* INPUT DATA:
(** [None] is a panic. *)
Definition run_call (w : World) (c : Call) : option World :=
  let s := w_slots w in
  match c with
  | Acquire => with_answer w (acquire_leased s)
  | Release id => with_slots w (release s id)
  | ResetSlot id => with_slots w (reset s id)
  | ReleaseLeased l => with_answer w (release_leased s l)
  | SetSeqLenLeased l n => with_answer w (set_seq_len_leased s l n)
  | SharePrefixLeased src dst n => with_answer w (share_prefix_leased s src dst n)
  | SetSeqLen id n => with_answer w (set_seq_len s id n)
  | Provision id n => with_answer w (provision_pages_for s id n)
  | PublishSeqLen id n => with_answer w (publish_seq_len s id n)
  | Activate id addr => with_slots w (activate_paged_desc s id addr)
  | MarkUploaded => Some (mkWorld (mark_uploaded s) (w_plans w) (w_lost w))
  | SharePrefix src dst n => with_answer w (share_prefix s src dst n)
  | SharePublished dst pages => with_answer w (share_published_pages s dst pages)
  | PlanCow id ws we =>
      '(s, r) ← plan_cow_for_slot s id ws we;
      Some (mkWorld s (match r with Ok plan => w_plans w ++ [plan] | Err _ => w_plans w end) (w_lost w))
  | CommitCow id k =>
      plan ← w_plans w !! k;
      '(s', _) ← commit_cow_for_slot s id plan;
      Some (mkWorld s' (delete k (w_plans w)) (match block_table s id with Some _ => w_lost w | None => plan_pages plan ++ w_lost w end))
  | AbortCow k => plan ← w_plans w !! k; s ← abort_cow_for_slot s plan; Some (mkWorld s (delete k (w_plans w)) (w_lost w))
  | DropPlan k => plan ← w_plans w !! k; Some (mkWorld s (delete k (w_plans w)) (plan_pages plan ++ w_lost w))
  | SealPage x => on_pool w (λ p, seal p x)
  | AddCacheRef x => on_pool w (λ p, add_cache_ref p x)
  | ReleaseCacheRef x => on_pool w (λ p, release_cache_ref p x)
  | AddInflightRef x => on_pool w (λ p, add_inflight_ref p x)
  | ReleaseInflightRef x => on_pool w (λ p, release_inflight_ref p x)
  | DrainCompleted => on_pool w drain_completed
  end.
#[global] Open Scope Z_scope.
#[global] Set Default Goal Selector "!".

(** ** Machine words

    The BPF programs compute on C integers.  A [w]-bit unsigned value is a
    [Z] in [0, 2^w); every arithmetic step that the source can overflow is
    followed by one of these truncations. *)
Definition two64 : Z := 18446744073709551616.
Definition two63 : Z := 9223372036854775808.
Definition two32 : Z := 4294967296.
Definition two31 : Z := 2147483648.

(** Truncation to [u64], [u32], [u16] and [u8]. *)
Definition u64 (z : Z) : Z := z mod two64.
Definition u32 (z : Z) : Z := z mod two32.
Definition u16 (z : Z) : Z := z mod 65536.
Definition u8 (z : Z) : Z := z mod 256.

(** Reinterpretation as a two's complement [s64] and [s32]. *)
Definition s64 (z : Z) : Z :=
  let w := z mod two64 in if w <? two63 then w else w - two64.
Definition s32 (z : Z) : Z :=
  let w := z mod two32 in if w <? two31 then w else w - two32.

(** The range predicate of an unsigned 64-bit value. *)
Definition is_u64 (z : Z) : Prop := 0 <= z < two64.

#[global] Instance is_u64_dec z : Decision (is_u64 z).
Proof. unfold is_u64. apply _. Defined.

(** ** Error codes of the kernel's errno.h that the sources return negated *)
Definition ENOENT : Z := 2.
Definition E2BIG : Z := 7.
Definition EAGAIN : Z := 11.
Definition ENOMEM : Z := 12.
Definition EBUSY : Z := 16.
Definition EINVAL : Z := 22.
Definition ENOSPC : Z := 28.
Definition EOPNOTSUPP : Z := 95.
Definition ETIMEDOUT : Z := 110.
Definition EALREADY : Z := 114.
Definition ECANCELED : Z := 125.

(** The null pointer. *)
Abbreviation NULL := 0 (only parsing).

(** ** The state and fault monad

    [ST S A] is a computation over an explicit store [S].  [None] is a
    fault: an access to memory that holds no object of the accessed type, in
    particular a null dereference.  Error codes are ordinary results, as in
    the C code. *)
Definition ST (S A : Type) : Type := S → option (A * S).

#[global] Instance ST_ret {S} : MRet (ST S) := λ A a s, Some (a, s).
#[global] Instance ST_bind {S} : MBind (ST S) := λ A B f m s,
  match m s with
  | Some (a, s') => f a s'
  | None => None
  end.

(** A fault. *)
Definition fault {S A} : ST S A := λ _, None.

(** Lift an option: [None] faults. *)
Definition of_option {S A} (o : option A) : ST S A := λ s,
  match o with Some a => Some (a, s) | None => None end.

(** Read the store through a projection, and update it. *)
Definition gets {S A} (f : S → A) : ST S A := λ s, Some (f s, s).
Definition modifies {S} (f : S → S) : ST S unit := λ s, Some (tt, f s).

(** The value a computation returns, if it does not fault. *)
Definition result {S A} (o : option (A * S)) : option A := fst <$> o.

Lemma ST_bind_run {S A B} (m : ST S A) (f : A → ST S B) s a s' :
  m s = Some (a, s') → (m ≫= f) s = f a s'.
Proof. unfold mbind, ST_bind. by intros ->. Qed.

Lemma ST_bind_inv {S A B} (m : ST S A) (f : A → ST S B) s r :
  (m ≫= f) s = Some r → ∃ a s', m s = Some (a, s') ∧ f a s' = Some r.
Proof.
  unfold mbind, ST_bind. destruct (m s) as [[a s']|] eqn:E; naive_solver.
Qed.

Lemma ST_bind_assoc {S A B C} (m : ST S A) (f : A → ST S B) (g : B → ST S C) s :
  ((m ≫= f) ≫= g) s = (m ≫= (λ a, f a ≫= g)) s.
Proof. unfold mbind, ST_bind. by destruct (m s) as [[??]|]. Qed.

* YOUR INSTRUCTIONS: Take the lines above from the one containing "followed by one of these truncations. *)" to the one containing "Definition ECANCELED : Z := 125." and retype them exactly, both ends included, with nothing added.

* ANSWER TO THIS EXERCISE:
    followed by one of these truncations. *)
Definition two64 : Z := 18446744073709551616.
Definition two63 : Z := 9223372036854775808.
Definition two32 : Z := 4294967296.
Definition two31 : Z := 2147483648.

(** Truncation to [u64], [u32], [u16] and [u8]. *)
Definition u64 (z : Z) : Z := z mod two64.
Definition u32 (z : Z) : Z := z mod two32.
Definition u16 (z : Z) : Z := z mod 65536.
Definition u8 (z : Z) : Z := z mod 256.

(** Reinterpretation as a two's complement [s64] and [s32]. *)
Definition s64 (z : Z) : Z :=
  let w := z mod two64 in if w <? two63 then w else w - two64.
Definition s32 (z : Z) : Z :=
  let w := z mod two32 in if w <? two31 then w else w - two32.

(** The range predicate of an unsigned 64-bit value. *)
Definition is_u64 (z : Z) : Prop := 0 <= z < two64.

#[global] Instance is_u64_dec z : Decision (is_u64 z).
Proof. unfold is_u64. apply _. Defined.

(** ** Error codes of the kernel's errno.h that the sources return negated *)
Definition ENOENT : Z := 2.
Definition E2BIG : Z := 7.
Definition EAGAIN : Z := 11.
Definition ENOMEM : Z := 12.
Definition EBUSY : Z := 16.
Definition EINVAL : Z := 22.
Definition ENOSPC : Z := 28.
Definition EOPNOTSUPP : Z := 95.
Definition ETIMEDOUT : Z := 110.
Definition EALREADY : Z := 114.
Definition ECANCELED : Z := 125.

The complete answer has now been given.